Marginal bodies. Aesthetics, care and disability
The body is always political. But it is even more so when it doesn’t conform to the expected, tolerated, and marketed standards. The disabled body—real, changing, visible—is the great absentee in conversations around aesthetic care. Not because it doesn’t exist. But because it has historically been confined within a double boundary: that of illness and that of renunciation. The dominant narrative has taught us that a “non-conforming” body doesn’t need to feel attractive—only to survive. As if simply existing were already too much to ask, let alone desiring beauty. And yet, taking care of one’s body—even through aesthetics, fashion, accessories, colors, image choices—is a form of self-determination that has everything to do with mental health, dignity, and the right to take up space. I speak from experience.
I am an adult woman, in a wheelchair, with a visible disability since birth. I have always loved bold lipstick, sharply cut dresses, shoes with useless but beautiful details. But every time I choose to “take care of myself,” that measuring gaze arrives: “Why do you need to do that?” As if aesthetics were a reward reserved only for those who fit certain measurements. As if my body didn’t deserve attention, beauty, lightness. There’s a collective and internalized sense of guilt that comes with every act of aesthetic care for someone with a body marked by disability. Guilt for “not being as one should.” Guilt for still wanting to attract, communicate, be seen. Guilt for investing in a body that society has already written off as “defective.” But taking care of oneself is also an act of resistance: it means breaking the mold that wants us as grey, neutral, invisible bodies.
When we talk about inclusion in healthcare pathways, we often stop at diagnosis, treatments, access to care. But health is not just the absence of illness: it is also wellbeing, representation, recognition. A healthcare system that excludes bodies like mine from prevention campaigns, from advertising images, from medical devices designed to a single standard, is actively choosing to ignore part of humanity. Likewise, an aesthetic that doesn’t include body diversity in its narratives isn’t neutral—it’s exclusionary.
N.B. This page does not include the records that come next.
(* ===== verification/MempoolTimeline.v ===== *)
(** * Mempool: reading the timelines

    [read_timeline] returns the next ready transactions of each bucket and the ids up to which
    they reach: exactly the transactions between the old and the new ids, within the limits on their
    number and bytes. [timeline_range] over the same ids returns those that are still there. *)
From S2P Require Import Prelude Crypto BTree MempoolIndex MempoolStore MempoolInv MempoolOps MempoolBatch.
Local Open Scope N_scope.

(** ** Prefixes of sorted lists *)
Section prefix.
Context {A : Type}.
Implicit Types l : list (N * A).

(** The greatest key of a prefix, or where it starts *)
Definition reach (from : N) l : N := match last l with Some e => e.1 | None => from end.
Definition increasing (from : N) l : Prop :=
  StronglySorted N.lt (l.*1) ∧ Forall (λ e, from < e.1) l.

Lemma increasing_app from l1 l2 :
  increasing from (l1 ++ l2) → increasing from l1 ∧ Forall (λ e, reach from l1 < e.1) l2.
Proof.
  intros [Hs Hf]. rewrite fmap_app in Hs. apply Forall_app in Hf as [Hf1 Hf2].
  split; [split; [by eapply StronglySorted_app_1_l|done]|].
  unfold reach. destruct (last l1) as [e|] eqn:He; [|done]. apply last_Some_elem_of in He.
  apply Forall_forall. intros x Hx. eapply (StronglySorted_app_1_elem_of _ (l1.*1) (l2.*1)); [done|..];
    apply list_elem_of_fmap; eauto.
Qed.
Lemma increasing_reach from l e : increasing from l → e ∈ l → e.1 <= reach from l.
Proof.
  intros [Hs _]. unfold reach. induction l as [|x l IH] using rev_ind; [by rewrite elem_of_nil|].
  rewrite last_snoc, elem_of_app, list_elem_of_singleton. intros [He| ->]; [|lia].
  rewrite fmap_app in Hs. apply N.lt_le_incl.
  eapply (StronglySorted_app_1_elem_of _ (l.*1)); [done|apply list_elem_of_fmap; eauto|]. by left.
Qed.
Lemma prefix_reach from l1 l2 e :
  increasing from (l1 ++ l2) → e ∈ l1 ↔ e ∈ l1 ++ l2 ∧ e.1 <= reach from l1.
Proof.
  intros Hi. destruct (increasing_app _ _ _ Hi) as [H1 H2]. rewrite elem_of_app. split.
  - intros He. split; [by left|]. by apply increasing_reach.
  - intros [[He|He] Hle]; [done|]. rewrite Forall_forall in H2. specialize (H2 e He). lia.
Qed.
Lemma reach_ge from l : Forall (λ e, from < e.1) l → from <= reach from l.
Proof.
  intros Hf. unfold reach. destruct (last l) as [e|] eqn:He; [|lia]. apply last_Some_elem_of in He.
  rewrite Forall_forall in Hf. specialize (Hf e He). lia.
Qed.
End prefix.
There is also a structural issue. Aesthetic services are almost never accessible. Not physically—with architectural barriers that make entry or the use of treatment tables impossible—nor economically, for those living on inadequate disability pensions. Beauty remains a privilege, not a right. Yet it should be. There should be an accessible aesthetic, designed for all bodies, with tools, environments, and language that are appropriate. Without pity, without infantilization, without sensationalism. In this culture of efficiency and performance, the disabled body is still seen as a failure.
But what would happen if we changed perspective? If we began to see it as a full, whole body, capable of expressing identity, desire, style? If we redefined the very idea of normality, stopping measuring health against conformity to a standard? In the end, it’s not just about “including” non-conforming bodies, but about rewriting the rules of the game. About stopping the idea that aesthetics is a reward for those who conform, and starting to recognize it as part of care. A kind of care that doesn’t cure, but sustains. That doesn’t hide, but claims. That doesn’t conform, but liberates.
I don’t want to have to choose between visibility and respect, between self-determination and acceptability. I want an aesthetic that also speaks my language, that knows my story, that can imagine me—and anyone else—as part of the possible horizon. An aesthetic capable of embracing all bodily trajectories, without hierarchy. Because every body is valid. And every body deserves care—even the most frivolous, seemingly superficial kind.